The principles of Electrical and Computer Engineering can be applied to a wide range of fields. These are just some of the many areas you could focus your research in.
Avionics & Vehicle Systems
Computers, electrical systems, and sensors are all key components of today’s aerospace and automobile industries. They provide control, redundancy, safety, navigational enhancements, and the ability for remote operation. As computer hardware and software is incorporated more and more into vehicles, their systems are becoming more complex. Knowledge of engineering principles is integral to their design and operation.
Significant advancements are being made in the development of unmanned autonomous vehicles (UAVs) that can travel over land, through the air, and under the oceans. Robotics plays a significant role in their development and use within a military context. This can range from the nanotechnology used to build hummingbird-sized surveillance robots to the complex programming required to create autonomous machine learning programs for ground, air, and nautical vehicles.
Biomedical
Biomedical engineering is an emergent field where engineering principles and design concepts are applied to medicine and biology. Innovations such as using software and radar to diagnose concussions, weaving optical fibres into bandages to monitor healing, wireless medical monitoring devices to assist in rehabilitation and recovery, and computer-assisted surgery are just some examples of work being done in this field worldwide.
Research into biomedical engineering is important in the Canadian Armed Forces for the sake of ensuring the health and wellbeing of military personnel, veterans, and their families. RMC and the Department of Electrical and Computer Engineering participate in the Canadian Institute for Military & Veteran Health Research, which brings together researchers from a variety of fields across Canada to form a network for knowledge sharing on the subject of military health research.
Cyber Warfare & Networks
In our highly connected and electronic world, one of the greatest challenges is in the area of safeguarding our computing and communications resources. Networks of information are embedded in many aspects of modern life: air traffic control, radio and TV, cell phones, the utility systems that provide electricity, gas, and water to our communities, and more. Attacks on any of these networks can have serious implications for our society.

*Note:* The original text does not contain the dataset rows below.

Lemma tag_loop_spec (l : ref) (tags : list string) (h : store) (l' : ref) :
  fold_left (fun h2 tag => add_tag h2 l tag) tags h l' =
  if Nat.eqb l' l then add_tags tags (h l) else h l'.
Proof.
  revert h. induction tags as [|tag tags IH]; intros h; simpl.
  - rewrite add_tags_nil. by destruct (Nat.eqb l' l) eqn:E; [apply Nat.eqb_eq in E as ->|].
  - rewrite IH. unfold add_tag. rewrite write_same.
    destruct (Nat.eqb l' l) eqn:E.
    + by rewrite add_tags_cons.
    + apply Nat.eqb_neq in E. by rewrite write_other.
Qed.

Lemma rule_body_spec (uo : bool) (l : ref) (h : store) (rule : Rule.t) (l' : ref) :
  rule_body uo l h rule l' =
  if Nat.eqb l' l then apply_rule uo (h l) rule else h l'.
Proof.
  unfold rule_body, apply_rule, fires.
  destruct (truthy (ruleMatch rule (h l))).
  - rewrite tag_loop_spec. destruct (Nat.eqb l' l) eqn:E.
    + destruct (categorizable uo (h l)); [by rewrite !write_same | done].
    + apply Nat.eqb_neq in E.
      destruct (categorizable uo (h l)); [by rewrite !write_other | done].
  - by destruct (Nat.eqb l' l) eqn:E; [apply Nat.eqb_eq in E as ->|].
Qed.

Lemma rule_loop_spec (uo : bool) (l : ref) (rules : list Rule.t) (h : store) (l' : ref) :
  fold_left (rule_body uo l) rules h l' =
  if Nat.eqb l' l then apply_rules uo rules (h l) else h l'.
Proof.
  revert h. induction rules as [|rule rules IH]; intros h; simpl.
  - by destruct (Nat.eqb l' l) eqn:E; [apply Nat.eqb_eq in E as ->|].
  - rewrite IH, !rule_body_spec, Nat.eqb_refl.
    by destruct (Nat.eqb l' l).
Qed.

(** ** One rule, on one object *)

Lemma same_frame_refl (x : Transaction.t) : same_frame x x.
Proof. by repeat split. Qed.

Lemma same_frame_trans (x y z : Transaction.t) :
  same_frame x y -> same_frame y z -> same_frame x z.
Proof.
  unfold same_frame. intros Hxy Hyz. destruct_and!.
  repeat split; congruence.
Qed.

Lemma add_tags_frame (tags : list string) (x : Transaction.t) :
  same_frame x (add_tags tags x).
Proof. destruct x. by repeat split. Qed.

Lemma apply_rule_frame (uo : bool) (x : Transaction.t) (rule : Rule.t) :
  same_frame x (apply_rule uo x rule).
Proof.
  unfold apply_rule. destruct (fires rule x); [|apply same_frame_refl].
  eapply same_frame_trans; [|apply add_tags_frame].
  destruct (categorizable uo x); [|apply same_frame_refl].
  destruct x. by repeat split.
Qed.

Lemma apply_rules_frame (uo : bool) (rules : list Rule.t) (x : Transaction.t) :
  same_frame x (apply_rules uo rules x).
Proof.
  revert x. induction rules as [|rule rules IH]; intros x; simpl.
  - apply same_frame_refl.
  - eapply same_frame_trans; [apply apply_rule_frame | apply IH].
Qed.

(** Whether a rule fires depends on the frame only. *)
Lemma fires_frame (rule : Rule.t) (x y : Transaction.t) :
  same_frame x y -> fires rule y = fires rule x.
Proof.
  intros (_ & Hd & _ & Ha & _ & Hi & _ & _ & _ & Hm & _).
  unfold fires, ruleMatch. by rewrite Hd, Ha, Hi, Hm.
Qed.

Lemma fires_apply_rules (uo : bool) (rules : list Rule.t) (rule : Rule.t)
    (x : Transaction.t) :
  fires rule (apply_rules uo rules x) = fires rule x.
Proof. apply fires_frame, apply_rules_frame. Qed.

Lemma firing_apply_rule (uo : bool) (rules : list Rule.t) (rule : Rule.t)
    (x : Transaction.t) :
  firing rules (apply_rule uo x rule) = firing rules x.
Proof.
  unfold firing. apply List.filter_ext. intros r.
  apply fires_frame, apply_rule_frame.
Qed.

(** [category], [categorized] and [tags] after one rule. *)

Lemma add_tags_category (tags : list string) (x : Transaction.t) :
  Transaction.category (add_tags tags x) = Transaction.category x.
Proof. by destruct x. Qed.

Lemma add_tags_categorized (tags : list string) (x : Transaction.t) :
  Transaction.categorized (add_tags tags x) = Transaction.categorized x.
Proof. by destruct x. Qed.

Lemma add_tags_tags (tags : list string) (x : Transaction.t) :
  Transaction.tags (add_tags tags x) = fold_left JS.add tags (Transaction.tags x).
Proof. by destruct x. Qed.

Lemma apply_rule_category (uo : bool) (x : Transaction.t) (rule : Rule.t) :
  Transaction.category (apply_rule uo x rule) =
  if fires rule x && categorizable uo x then Rule.category rule
  else Transaction.category x.
Proof.
  unfold apply_rule. destruct (fires rule x); [|done].
  rewrite add_tags_category. destruct (categorizable uo x); by destruct x.
Qed.

Lemma apply_rule_categorized (uo : bool) (x : Transaction.t) (rule : Rule.t) :
  Transaction.categorized (apply_rule uo x rule) =
  if fires rule x && categorizable uo x then true
  else Transaction.categorized x.
Proof.
  unfold apply_rule. destruct (fires rule x); [|done].
  rewrite add_tags_categorized. destruct (categorizable uo x); by destruct x.
Qed.

Lemma apply_rule_tags (uo : bool) (x : Transaction.t) (rule : Rule.t) :
  Transaction.tags (apply_rule uo x rule) =
  if fires rule x then fold_left JS.add (Rule.tag rule) (Transaction.tags x)
  else Transaction.tags x.
Proof.
  unfold apply_rule. destruct (fires rule x); [|done].
  rewrite add_tags_tags. destruct (categorizable uo x); by destruct x.
Qed.

Lemma apply_rule_not_firing (uo : bool) (x : Transaction.t) (rule : Rule.t) :
  fires rule x = false -> apply_rule uo x rule = x.
Proof. intros H. unfold apply_rule. by rewrite H. Qed.

(** ** Sets of tags *)

Lemma add_elem (s : list string) (x y : string) :
  y ∈ JS.add s x <-> y ∈ s \/ y = x.
Proof.
  unfold JS.add, JS.has. case_bool_decide as Hx.
  - split; [by left | intros [H | ->]; done].
  - by rewrite elem_of_app, list_elem_of_singleton.
Qed.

With increasing threats in the areas of cyber-crime and cyberterrorism, we are collectively focusing more attention on how to prevent attacks and protect these systems. Current security measures focus on a “perimeter defence” approach that is akin to patching holes in a dam. Talented engineers are needed to develop innovative solutions that can protect the software systems integral to modern life—both by building security measures that can catch malicious software in the attack, and by detecting and eliminating vulnerabilities before they can be exploited.
Green Technologies
When most people think of green technologies, they picture wind power systems and solar panels, but this field encompasses much more. In Electrical and Computer Engineering, one major area of focus is in smart power distribution: embedded systems composed of sensors, instrumentation, analytics, and controls, which can be used to create a smart power grid that manages the transmission and distribution of electricity in the most energy-efficient way—whether for a single vehicle or for an entire city.
As the Canadian government looks to new approaches to create energy-efficient ships, aircraft, and vehicles—as well as to protect the environments in which they operate—green technologies are growing in importance in military research. Energy efficiency is critical to keeping the costs of fuel manageable and to reducing emissions during training and operational activities.
Radar & Sensors
Radar systems were developed during World War II in order to use radio waves to determine range, altitude, direction, and speed of both moving and fixed objects. Today, the use of radar is highly diverse, ranging from air traffic control, electronic warfare, and air defence systems to vehicle parking, weather monitoring, and ground penetration for geological observation.
These systems make use of complex sensors in order to transmit and receive their signals, which we can interpret to derive critical information about their environment. Digital signals processing algorithms are a key component of these systems, and are used to separate the necessary information from interference or noise. Engineers focus on improving the clarity, range, and capabilities of radar technology, for applications across military and civilian life.